Defeating Disposable Email Addresses

By rocketlaunchr.cloud

There are times when you want to prevent disposable emails being used to create accounts. It may be because you want to escalate the inconvenience for someone intending to exploit your product’s trial period. Alternatively, it could be because you want to reject accounts created by spam-robots so you could focus on your real customers. There are a myriad of reasons. In this article, I will highlight some of Gmail’s lesser-known features that you have to account for if you want to do it right.

Just bear in mind that these best-practices are not foolproof and a determined spammer will eventually succeed.

An email address is made up of 3 parts. The “@” sign in the middle, the local-part before and the domain. The most important fact you need to remember is the domain is case-insensitive. This means that domain.com, DOMAIN.COM, and Domain.Com are all equivalent. The local-part is case-sensitive but most (if not all) reputable email providers treat it as case-insensitive. Treating it as case-sensitive or case-insensitive is a business decision and I won’t recommend either way.

There are many disposable email address providers. There are legitimate use-cases for their services, but they are also easily exploitable by spammers.

They provide temporary email addresses which spammers can use to create an account. They receive mail for that address (allowing the spammer to “verify the email”) and then expire after a short period of time.

In order to reject disposable email addresses, you need to have a continually updated list of bad domains. My favorite source is here: https://github.com/martenson/disposable-email-domains

This list is regularly updated and easily parseable by all programming languages. If you are using a language like Go, I recommend loading it into memory once by storing it into a global map[string]struct{}. By using the map’s key for the domain, you can quickly search for a domain.

If you are using PHP (where each request is considered independent), my code snippet can be found in the repository’s readme.

It is a little-known fact that Gmail treats the local-part very liberally. Not only do they treat it as case-insensitive, but they also ignore all periods! This means that john.smith@gmail.com, johnsmith@gmail.com, and JohnSmith@gmail.com are all equivalent.

Many other popular email providers have similar policies so you must check their documentation.

If you are considering all users as unique based on their email address, then special care must be taken. It is recommended practice that you store all your user’s email addresses in a form that complies with their provider’s policies.
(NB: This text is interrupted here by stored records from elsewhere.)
(** ** Searching. *)

(** C38: searching a well-formed buffer, from a position of it and up to another,
    finds the first place where the bytes are and that does not reach over the
    end, as a position that leads there, or else there is no such place; and
    evbuffer_find makes the bytes up to the end of that place contiguous,
    unless there is no memory for it, and changes nothing else. *)
Theorem evbuffer_search_finds mm buf what start end_ :
  evbuffer_wf buf -> total_len buf <= INT_MAX -> what <> [] -> zlen what <= INT_MAX -> start_ok buf start -> start_ok buf end_ ->
  (exists r, evbuffer_search_range buf what start end_ = Some r /\ first_fit buf what end_ (start_pos start) r) /\
  exists found buf', evbuffer_find mm buf what = Some (found, buf') /\ evbuffer_wf buf' /\ same_but_layout buf buf' /\
    match found, find_list what (bytes_of buf) with
    | Some bytes, Some n => zlen what <= zlen bytes /\ ztake (zlen what) bytes = what /\ occurs what (bytes_of buf) n /\ (forall m, 0 <= m < n -> ~ occurs what (bytes_of buf) m)
    | None, None => forall m, ~ occurs what (bytes_of buf) m
    | None, Some n => exists k, mm k = false
    | Some _, None => False
    end.
Proof.
  intros W Hm Hne Hw Hs He. pose proof (ew_total _ W) as Ht. unfold INT_MAX in *. split.
  { apply search_range_ok; try done; unfold EV_SSIZE_MAX; lia. }
  destruct (search_range_ok buf what None None Ht) as (r & R & HF); try done; [unfold EV_SSIZE_MAX; lia..|].
  unfold evbuffer_find, evbuffer_search. rewrite R. cbn [mbind option_bind start_pos] in *. apply first_fit_list in HF; [|lia | done]. rewrite zdrop_0 in HF.
  pose proof (find_list_ok what (bytes_of buf) Hne) as HL. destruct (find_list what (bytes_of buf)) as [n|].
  2:{ subst r. exists None, buf. split_and!; try done. }
  destruct HF as [Ha Hpos]. rewrite (not_found_chain _ _ Ha), Hpos, Z.add_0_l. destruct HL as [Ho HL]. pose proof (occurs_range _ _ _ Hne Ho) as Hr.
  destruct (pullup_ok mm buf (n + zlen what) W) as (p & buf' & RP & W' & HS & HP). rewrite RP. cbn [mbind option_bind]. pose proof (zlen_nonneg what) as Hnn.
  assert (0 <= n) as Hn by apply Ho. replace (if n + zlen what <? 0 then _ else _) with (n + zlen what) in HP by (case_if; lia).
  eexists _, buf'. split; [done|]. split; [done|]. split; [done|]. destruct p as [bytes|]; cbn [option_map].
  - destruct HP as (_ & Hlen & Htake). rewrite zlen_zdrop by lia. split_and!; [lia | | done | done].
    destruct Ho as [_ Ho]. rewrite <- Ho at 2. unfold ztake, zdrop in *. rewrite !take_drop_commute.
    replace (Z.to_nat n + Z.to_nat (zlen what))%nat with (Z.to_nat (n + zlen what)) by lia. by rewrite Htake.
  - destruct HP as [_ [?|[?|Hnew]]]; [| lia |].
    + assert (what = []) by (apply zlen_nil; lia). done.
    + destruct (chain_new_none mm _ Hnew) as [k Hk]; [|by exists k]. unfold EVBUFFER_CHAIN_MAX, EVBUFFER_CHAIN_SIZE, EV_SSIZE_MAX. lia.
Qed.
In the case of Gmail, you must remove all periods and then lower-case the text (preferably using a function that understands Unicode). When you are comparing the user’s typed-in email address during login, obviously you must also remove all periods and lower-case the text.

+----+-------------+------------+-------------+
| id | email | domain | preferred |
+----+-------------+------------+-------------+
| 1 | johnsmith | gmail.com | john.smith |
+----+-------------+------------+-------------+
| 2 | SallyWatson | noidea.com | SallyWatson |
+----+-------------+------------+-------------+
Note: Add a unique composite index for (email, domain).
The preferred column is optional.

Gmail has another feature that is not well known. If you suffix the local-part with a + and any combination of words and numbers such as john.smith+junk@gmail.com, then Gmail will automatically ignore the suffix. This is used so you can set up filters which will automatically categorize your emails.

For our purposes, this a very nice system for generating easy disposable email addresses. If you choose to block Gmail suffixes for the purpose of email uniqueness, then remove the suffix before storing it in your emails table above.